Segment Start: SOURCE DATA

Definition TenantGetHandler (r : Request) : K Response :=
  authenticated r ≫= λ _,
  let id := X_Tenant_Id r in
  guard_that (negb (String.eqb id "")) (writeJSONError StatusBadRequest "id required") ≫= λ _,
  isMember ← userIsMember id (user_ID r);
  guard_that isMember (writeJSONError StatusForbidden "not a member") ≫= λ _,
  row ← query (λ db, tenants db !! id);
  t ← or_answer (writeJSONError StatusBadGateway "query failed") row;
  match t with
  | None => answer (writeJSONError StatusNotFound "not found")
  | Some t => mret (writeJSON StatusOK (json_struct
      (tenantRow id (tn_name t) (tn_slug t) "" (format_time (tn_created t)) (format_time (tn_updated t)))))
  end.

(** The second component is the number of rows affected. *)
Definition rename_tenant (id name : string) (db : KDB) : gores (KDB * nat) :=
  match tenants db !! id with
  | None => Val (db, 0)
  | Some t =>
      Val (set_tenants (<[id := MkTenant (tn_slug t) name (tn_created_by t) (tn_created t) (Some db_now)]>) db, 1)
  end.

Definition TenantRenameHandler (r : Request) (body : gores string) : K Response :=
  authenticated r ≫= λ _,
  let id := X_Tenant_Id r in
  match body with
  | Val name =>
      guard_that (negb (blank name)) (writeJSONError StatusBadRequest "name required") ≫= λ _,
      canWrite ← userCanWrite id (user_ID r);
      guard_that canWrite (writeJSONError StatusForbidden "insufficient permission") ≫= λ _,
      res ← stmt (rename_tenant id name);
      n ← or_answer (writeJSONError StatusBadGateway "update failed") res;
      guard_that (negb (Nat.eqb n 0)) (writeJSONError StatusNotFound "not found") ≫= λ _,
      mret (writeJSON StatusOK (strings_object [("id", id); ("name", name)]))
  | _ => answer (writeJSONError StatusBadRequest "name required")
  end.

Definition TenantDeleteHandler (r : Request) : K Response :=
  authenticated r ≫= λ _,
  let id := X_Tenant_Id r in
  isOwner ← userIsOwner id (user_ID r);
  guard_that isOwner (writeJSONError StatusForbidden "only an owner can delete a workspace") ≫= λ _,
  res ← exec (drop_tenants (String.eqb id));
  or_answer (writeJSONError StatusBadGateway "delete failed") res ≫= λ _,
  mret (writeJSON StatusOK (json_object [("id", json_string id); ("deleted", "true")])).

(** ** Members *)

Definition members_of (db : KDB) (tenantID : string) : list (string * Member) :=
  order_by (λ a b, time_leb (mb_created a.2) (mb_created b.2))
    (omap (λ kv, if String.eqb kv.1.1 tenantID then Some (kv.1.2, kv.2) else None) (table_scan (members db))).

Definition TenantMembersHandler (r : Request) : K Response :=
  authenticated r ≫= λ _,
  let id := X_Tenant_Id r in
  isMember ← userIsMember id (user_ID r);
  guard_that isMember (writeJSONError StatusForbidden "not a member") ≫= λ _,
  rows ← query_rows (λ db, members_of db id);
  out ← or_answer (writeJSONError StatusBadGateway "query failed") rows;
  mret (writeJSON StatusOK (rows_object ((λ '(u, m), memberRow id u m) <$> out))).

Definition set_role (tenantID userID role : string) (db : KDB) : gores (KDB * nat) :=
  match members db !! (tenantID, userID) with
  | None => Val (db, 0)
  | Some m =>
      Val (set_members (<[(tenantID, userID) := MkMember (mb_email m) role (mb_created m)]>) db, 1)
  end.

Definition MemberUpdateRoleHandler (r : Request) (body : gores string) : K Response :=
  authenticated r ≫= λ _,
  let id := VarsGet r "id" in
  let targetUserID := membershipUserID (VarsGet r "membershipId") id in
  guard_that (negb (String.eqb targetUserID "")) (writeJSONError StatusBadRequest "invalid membershipId") ≫= λ _,
  let invalid := writeJSONError StatusBadRequest "role must be owner|member|viewer" in
  match body with
  | Val role =>
      guard_that (validRole role) invalid ≫= λ _,
      isOwner ← userIsOwner id (user_ID r);
      guard_that isOwner (writeJSONError StatusForbidden "only an owner can manage members") ≫= λ _,
      (if String.eqb targetUserID (user_ID r) && negb (String.eqb role roleOwner) then
         ownerCount ← countOwners id;
         guard_that (negb (Nat.leb ownerCount 1)) (writeJSONError StatusBadRequest "cannot demote the last owner")
       else mret tt) ≫= λ _,
      res ← stmt (set_role id targetUserID role);
      n ← or_answer (writeJSONError StatusBadGateway "update failed") res;
      guard_that (negb (Nat.eqb n 0)) (writeJSONError StatusNotFound "member not found") ≫= λ _,
      mret (writeJSON StatusOK (strings_object [("tenantId", id); ("userId", targetUserID); ("role", role)]))
  | _ => answer invalid
  end.

Definition remove_member (tenantID userID : string) : KDB → KDB := set_members (delete (tenantID, userID)).

Definition MemberRemoveHandler (r : Request) : K Response :=
  authenticated r ≫= λ _,
  let id := VarsGet r "id" in
  let targetUserID := membershipUserID (VarsGet r "membershipId") id in
  guard_that (negb (String.eqb targetUserID "")) (writeJSONError StatusBadRequest "invalid membershipId") ≫= λ _,
  isOwner ← userIsOwner id (user_ID r);
  guard_that (String.eqb targetUserID (user_ID r) || isOwner)
    (writeJSONError StatusForbidden "only an owner can remove others") ≫= λ _,
  (if String.eqb targetUserID (user_ID r) then
     role ← userRole id (user_ID r);
     if String.eqb role roleOwner then
       ownerCount ← countOwners id;
       guard_that (negb (Nat.leb ownerCount 1))
         (writeJSONError StatusBadRequest "sole owner cannot leave; delete the workspace instead")
     else mret tt
   else mret tt) ≫= λ _,
  res ← exec (remove_member id targetUserID);
  or_answer (writeJSONError StatusBadGateway "remove failed") res ≫= λ _,
  mret (writeJSON StatusOK
    (json_object [("tenantId", json_string id); ("userId", json_string targetUserID); ("removed", "true")])).

(** ** Invites *)

Definition invite_ttl : Z := (7 * 24 * 3600)%Z.

Definition insert_invite (id : string) (i : Invite) (db : KDB) : gores (KDB * unit) :=
  match tenants db !! iv_tenant i, invites db !! id with
  | None, _ => Err foreign_key
  | _, Some _ => Err duplicate_key
  | _, None => Val (set_invites (<[id := i]>) db, tt)
  end.
Lemma drop_tenants_kept gone db id :
  is_Some (tenants db !! id) → gone id = false → kept_from_others db (drop_tenants gone db) id.
Proof.
  intros [t Ht] Hg. apply kept_roles; unfold drop_tenants; cbn.
  - exists t. apply lookup_filter_key. cbn. by rw Hg.
  - intros v. unfold role_of. cbn. f_equal. destruct (members db !! (id, v)) as [m|] eqn:Em.
    + apply lookup_filter_key. cbn. by rw Hg.
    + apply eq_None_not_Some. intros [m [Hm _]%lookup_filter_key]. congruence.
  - by intros iid i [Hl _]%lookup_filter_key.
Qed.

Lemma step_by_other db db' id :
  ws_step u email db_now counted db db' → is_Some (tenants db !! id) → ¬ is_owner db id u → kept_from_others db db' id.
Proof.
  intros Hstep Hex Hno.
  destruct Hstep as [id0 t m Ht Hn Hr|id0 t name Ht Hr|id0 Ho|id0 v m role Ho Hv Hl _|id0 v Hwho _|iid i Ht Hn Ho Hv Ha Hb
                    |iid i db1 created Hl Ha He Hmail Hu].
  - apply kept_roles; [by apply tenant_insert| |done]. intros v. rw role_of_insert. rw decide_False; [|done].
    intros [= -> _]. rw Ht in Hex. by destruct Hex.
  - apply kept_roles; [by apply tenant_insert|done..].
  - apply drop_tenants_kept; [done|]. apply String.eqb_neq. by intros ->.
  - apply kept_roles; [done| |done]. intros v'. rw role_of_insert. rw decide_False; [|done]. congruence.
  - split; [done| | |cbn; eauto 10]; unfold role_of; cbn.
    + intros v' Hv'. rw lookup_delete_ne; [|done]. intros [= -> ->]. by destruct Hwho.
    + intros role Hr. left. destruct (decide ((id0, v) = (id, u))) as [E|E]; [by rw E lookup_delete_eq in Hr|].
      by rw lookup_delete_ne in Hr.
  - apply kept_roles; [done..|]. cbn. intros iid' i' [[<- <-]|[_ Hl]]%lookup_insert_Some Hid; [|done]. by subst id.
  - assert (∀ id' v, role_of (mark_accepted db_now iid u db1) id' v
      = if decide ((iv_tenant i, u) = (id', v)) then Some (iv_role i) else role_of db id' v) as Hrole.
    { intros id' v. change (role_of (mark_accepted db_now iid u db1) id' v) with (role_of db1 id' v).
      by destruct (upsert_role _ _ _ _ id' v Hu) as (_ & _ & _ & ->). }
    destruct (upsert_role _ _ _ _ id u Hu) as (_ & Etn & Ein & _). split.
    + cbn. by rw Etn.
    + intros v Hv. rw Hrole. rw decide_False; [congruence|done].
    + intros role. rw Hrole. case_decide as E; [|by left]. injection E as <-. intros [= <-]. right. by exists iid, i.
    + cbn. rw Ein. intros iid' i' [(<- & i0 & H0 & ->)|[_ H0]]%lookup_alter_Some Hid; cbn in *; eauto 10.
Qed.
(* ===== verification/Account.v ===== *)
(** * Account self-service: controllers/account.go, controllers/memory.go

    Closing an account, the active workspace, and the profile facts written to
    the memory service.  Three systems take part: the workspace database of
    [Kawai]; Talos, a database whose rows are represented by the actors they
    belong to; and Kratos, an HTTP service of which only the exchange of requests
    and replies is modelled.  A reply carries its status and its body, decoded
    as a JSON object ([null] is the empty one).

    Deleting a row of a content table may cascade to rows the foreign keys of
    that table reach; they belong to tables of the database server that the
    program does not name, and only the rows that carry the user are modelled. *)

From S2P Require Import Prelude GoStrings GoStd GoTime Http Json Kawai Workspaces.

(** ** The world of a request *)

Record HttpRequest := MkHttp { hr_method : string; hr_url : string; hr_body : option (gmap string iface) }.
Record Reply := MkReply { rp_status : Z; rp_body : gores (gmap string iface) }.

(** Talos: for each table the actors of its rows, and the statements' outcomes
    to come; none when its address is not configured. *)
Record TalosDB := MkTalos { tl_rows : gmap string (list string); tl_outcomes : list (option error) }.

(** [a_replies]: what Kratos will answer to each request, or the failure of the
    exchange; none left is a connection refused. *)
Record AState := MkA {
  a_k : KState; a_talos : option TalosDB; a_replies : list (gores Reply); a_sent : list HttpRequest
}.

Definition A (X : Type) : Type := AState → AState * (X + Response).

#[export] Instance A_ret : MRet A := λ X x s, (s, inl x).
#[export] Instance A_bind : MBind A := λ X Y f m s,
  match m s with (s, inl x) => f x s | (s, inr r) => (s, inr r) end.

Definition lift {X} (m : K X) : A X := λ s,
  let '(k, x) := m (a_k s) in (MkA k (a_talos s) (a_replies s) (a_sent s), x).

Definition respond_a (m : A Response) (s : AState) : AState * Response :=
  match m s with (s, inl r) | (s, inr r) => (s, r) end.

Section account.
Context `{UnicodeTables}.
(** The environment: the address of Kratos, and [net/url]'s parser. *)
Variable KRATOS_ADMIN_URL : string.
Variable url_parses : string → bool.

Definition kratosAdminURL : string :=
  if String.eqb KRATOS_ADMIN_URL "" then "http://localhost:4434" else KRATOS_ADMIN_URL.

(** [http.NewRequestWithContext] and [http.DefaultClient.Do]. *)
Definition http_do (req : HttpRequest) : A (gores Reply) := λ s,
  if negb (url_parses (hr_url req)) then (s, inl (Err "invalid URL"))
  else
    let sent := a_sent s ++ [req] in
    match a_replies s with
    | [] => (MkA (a_k s) (a_talos s) [] sent, inl (Err "connection refused"))
    | reply :: rest => (MkA (a_k s) (a_talos s) rest sent, inl reply)
    end.

Definition identity_url (userID : string) : string := kratosAdminURL +:+ "/admin/identities/" +:+ userID.

(** ** Closing an account *)

Definition contentTables : list string :=
  ["agents"; "document_chunks"; "documents"; "embeddings"; "file_chunks"; "chunks"; "files"; "messages"; "topics";
   "sessions"; "projects"; "scheduled_runs"].

(** [DELETE FROM t WHERE user_id = $1] *)
Definition purge_table (userID t : string) : KDB → KDB :=
  if String.eqb t "scheduled_runs" then drop_schedules (λ _ s, String.eqb (sc_user s) userID)
  else set_content (alter (filter (λ u, u ≠ userID)) t).

(** [SELECT tenant_id FROM tenant_members WHERE user_id = $1 GROUP BY tenant_id
    HAVING count( * ) = 1] *)
Definition counted_once (userID : string) (db : KDB) : list string :=
  let rows := (λ kv, kv.1.1) <$> filter (λ kv, kv.1.2 = userID) (map_to_list (members db)) in
  filter (λ t, length (filter (λ t', t' = t) rows) = 1) rows.

Definition purge_tenants (userID : string) (db : KDB) : KDB :=
  drop_tenants (λ id, existsb (String.eqb id) (counted_once userID db)) db.

Definition purge_invites (userID userEmail : string) : KDB → KDB :=
  set_invites (filter (λ kv, Is_true (negb (String.eqb (iv_invited_by kv.2) userID
    || negb (String.eqb userEmail "") && String.eqb (iv_email kv.2) userEmail)))).

Definition purge_members (userID : string) : KDB → KDB :=
  set_members (filter (λ kv, Is_true (negb (String.eqb kv.1.2 userID)))).

Fixpoint exec_all (resp : Response) (fs : list (KDB → KDB)) : K unit :=
  match fs with
  | [] => mret tt
  | f :: fs => x ← exec f; or_answer resp x ≫= λ _, exec_all resp fs
  end.

Definition purges (userID userEmail : string) : list (KDB → KDB) :=
  (purge_table userID <$> contentTables)
  ++ [purge_table userID "user_connectors"; purge_table userID "user_installed_plugins";
      purge_tenants userID; purge_invites userID userEmail; purge_members userID].

Definition talosTables : list string := ["issued_api_keys"; "imported_api_keys"; "actor_balances"; "api_key_usage"].

(** Best effort: the error of a statement is logged. *)
Definition talos_delete (userID : string) (d : TalosDB) (t : string) : TalosDB :=
  match tl_outcomes d with
  | Some _ :: rest => MkTalos (tl_rows d) rest
  | outcomes => MkTalos (alter (filter (λ u, u ≠ userID)) t (tl_rows d)) (tail outcomes)
  end.

Definition purge_talos (userID : string) : A unit := λ s,
  (MkA (a_k s) (d ← a_talos s; Some (foldl (talos_delete userID) d talosTables)) (a_replies s) (a_sent s), inl tt).

Definition identity_gone (reply : gores Reply) : bool :=
  match reply with
  | Val reply => existsb (Z.eqb (rp_status reply)) [StatusOK; StatusNoContent; StatusNotFound]
  | _ => false
  end.

Definition known_user (r : Request) : K unit :=
  let userID := extractUserID r in
  guard_that (negb (String.eqb userID "" || String.eqb userID "anonymous"))
    (writeJSONError StatusUnauthorized "authentication required").

Definition method_is (m : string) (r : Request) : K unit :=
  guard_that (String.eqb (Method r) m) (writeJSONError StatusMethodNotAllowed "method not allowed").

Definition AccountDeleteHandler (r : Request) : A Response :=
  lift (method_is "POST" r) ≫= λ _,
  lift (known_user r) ≫= λ _,
  let userID := extractUserID r in
  let userEmail := ToLower (TrimSpace (HeaderGet r "X-User-Email")) in
  let could_not := writeJSONError StatusBadGateway "could not close account" in
  lift (transaction could_not could_not
    (exec_all (writeJSONError StatusBadGateway "could not purge account data") (purges userID userEmail))) ≫= λ _,
  purge_talos userID ≫= λ _,
  reply ← http_do (MkHttp "DELETE" (identity_url userID) None);
  lift (guard_that (identity_gone reply) (writeJSONError StatusBadGateway "identity cleanup failed")) ≫= λ _,
  mret (writeJSON StatusOK (json_object [("deleted", "true")])).

(** ** The active workspace *)

Definition as_map (v : iface) : option (gmap string iface) :=
  match v with IMap m => Some (list_to_map m) | _ => None end.

Definition http_status (what : string) (status : Z) : error := "kratos " +:+ what +:+ " identity HTTP " +:+ Itoa status.

(** An exchange that must be answered 200. *)
Definition kratos (what : string) (req : HttpRequest) : A (gores Reply) :=
  reply ← http_do req;
  mret (match reply with
        | Val reply => if Z.eqb (rp_status reply) StatusOK then Val reply else Err (http_status what (rp_status reply))
        | Err e | Panic e => Err e
        end).

Definition getKratosMetadata (userID : string) : A (gores (gmap string iface)) :=
  reply ← kratos "get" (MkHttp "GET" (identity_url userID) None);
  mret (reply ← reply; identity ← rp_body reply;
        match identity !! "metadata_public" with
        | None | Some INil => Val ∅
        | Some v => match as_map v with Some m => Val m | None => Err "json: cannot unmarshal into map" end
        end).

(** The body of the update: the fields Kratos lets one change. *)
Definition put_body (identity updates : gmap string iface) : gmap string iface :=
  let existing := default ∅ (v ← identity !! "metadata_public"; as_map v) in
  <["metadata_public" := IMap (map_to_list (updates ∪ existing))]>
    (filter (λ kv, kv.1 ∈ ["schema_id"; "traits"; "state"; "metadata_admin"]) identity).

Definition setKratosMetadata (userID : string) (updates : gmap string iface) : A (gores unit) :=
  reply ← kratos "get" (MkHttp "GET" (identity_url userID) None);
  match (reply ← reply; rp_body reply) with
  | Val identity =>
      reply ← kratos "put" (MkHttp "PUT" (identity_url userID) (Some (put_body identity updates)));
      mret (reply ≫= λ _, Val tt)
  | Err e | Panic e => mret (Err e)
  end.

Definition ActiveWorkspaceSetHandler (r : Request) (body : gores string) : A Response :=
  lift (method_is "PATCH" r) ≫= λ _,
  lift (known_user r) ≫= λ _,
  let userID := extractUserID r in
  match body with
  | Val ws =>
      lift (guard_that (negb (String.eqb ws "")) (writeJSONError StatusBadRequest "workspaceId required")) ≫= λ _,
      isMember ← lift (userIsMember ws userID);
      lift (guard_that isMember (writeJSONError StatusForbidden "not a member of this workspace")) ≫= λ _,
      res ← setKratosMetadata userID {[ "active_workspace_id" := IStr ws ]};
      lift (guard_that (is_val res) (writeJSONError StatusBadGateway "failed to update identity")) ≫= λ _,
      mret (writeJSON StatusOK (strings_object [("workspaceId", ws)]))
  | Err e | Panic e => lift (answer (writeJSONError StatusBadRequest ("bad json: " +:+ e)))
  end.

Definition ActiveWorkspaceGetHandler (r : Request) : A Response :=
  lift (method_is "GET" r) ≫= λ _,
  lift (known_user r) ≫= λ _,
  res ← getKratosMetadata (extractUserID r);
  match res with
  | Val meta =>
      let wsID := match meta !! "active_workspace_id" with Some (IStr s) => s | _ => "" end in
      mret (writeJSON StatusOK (strings_object [("workspaceId", wsID)]))
  | _ => lift (answer (writeJSONError StatusBadGateway "failed to read identity"))
  end.
End account.

(** ** Profile facts: [ingestProfileToMemory]

    The facts are written one by one to the vault of the tenant; the order of a
    map's keys is Go's to choose. *)
Definition profile_facts (email : string) : gmap string string :=
  let facts := {[ "user.email" := email ]} in
  match Index email "@" with
  | Some (S at_) => <["user.name" := take_bytes (S at_) email]> facts
  | _ => facts
  end.

(** The writes to the memory service, when it is configured: vault, key, value. *)
Definition ingestProfileToMemory `{MapRange} (configured : bool) (tenantID email : string) : list (string * string * string) :=
  if configured then (λ kv, (tenantID, kv.1, kv.2)) <$> map_range (profile_facts email) else [].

Segment End: SOURCE DATA

▶ PROBLEM DETAILS: Beginning at the line above with "mret (reply ←" and finishing at the line with "Val identity =>", return each line exactly and return nothing else.

▶ ANSWER TO THIS TASK:
  mret (reply ← reply; identity ← rp_body reply;
        match identity !! "metadata_public" with
        | None | Some INil => Val ∅
        | Some v => match as_map v with Some m => Val m | None => Err "json: cannot unmarshal into map" end
        end).

(** The body of the update: the fields Kratos lets one change. *)
Definition put_body (identity updates : gmap string iface) : gmap string iface :=
  let existing := default ∅ (v ← identity !! "metadata_public"; as_map v) in
  <["metadata_public" := IMap (map_to_list (updates ∪ existing))]>
    (filter (λ kv, kv.1 ∈ ["schema_id"; "traits"; "state"; "metadata_admin"]) identity).

Definition setKratosMetadata (userID : string) (updates : gmap string iface) : A (gores unit) :=
  reply ← kratos "get" (MkHttp "GET" (identity_url userID) None);
  match (reply ← reply; rp_body reply) with
  | Val identity =>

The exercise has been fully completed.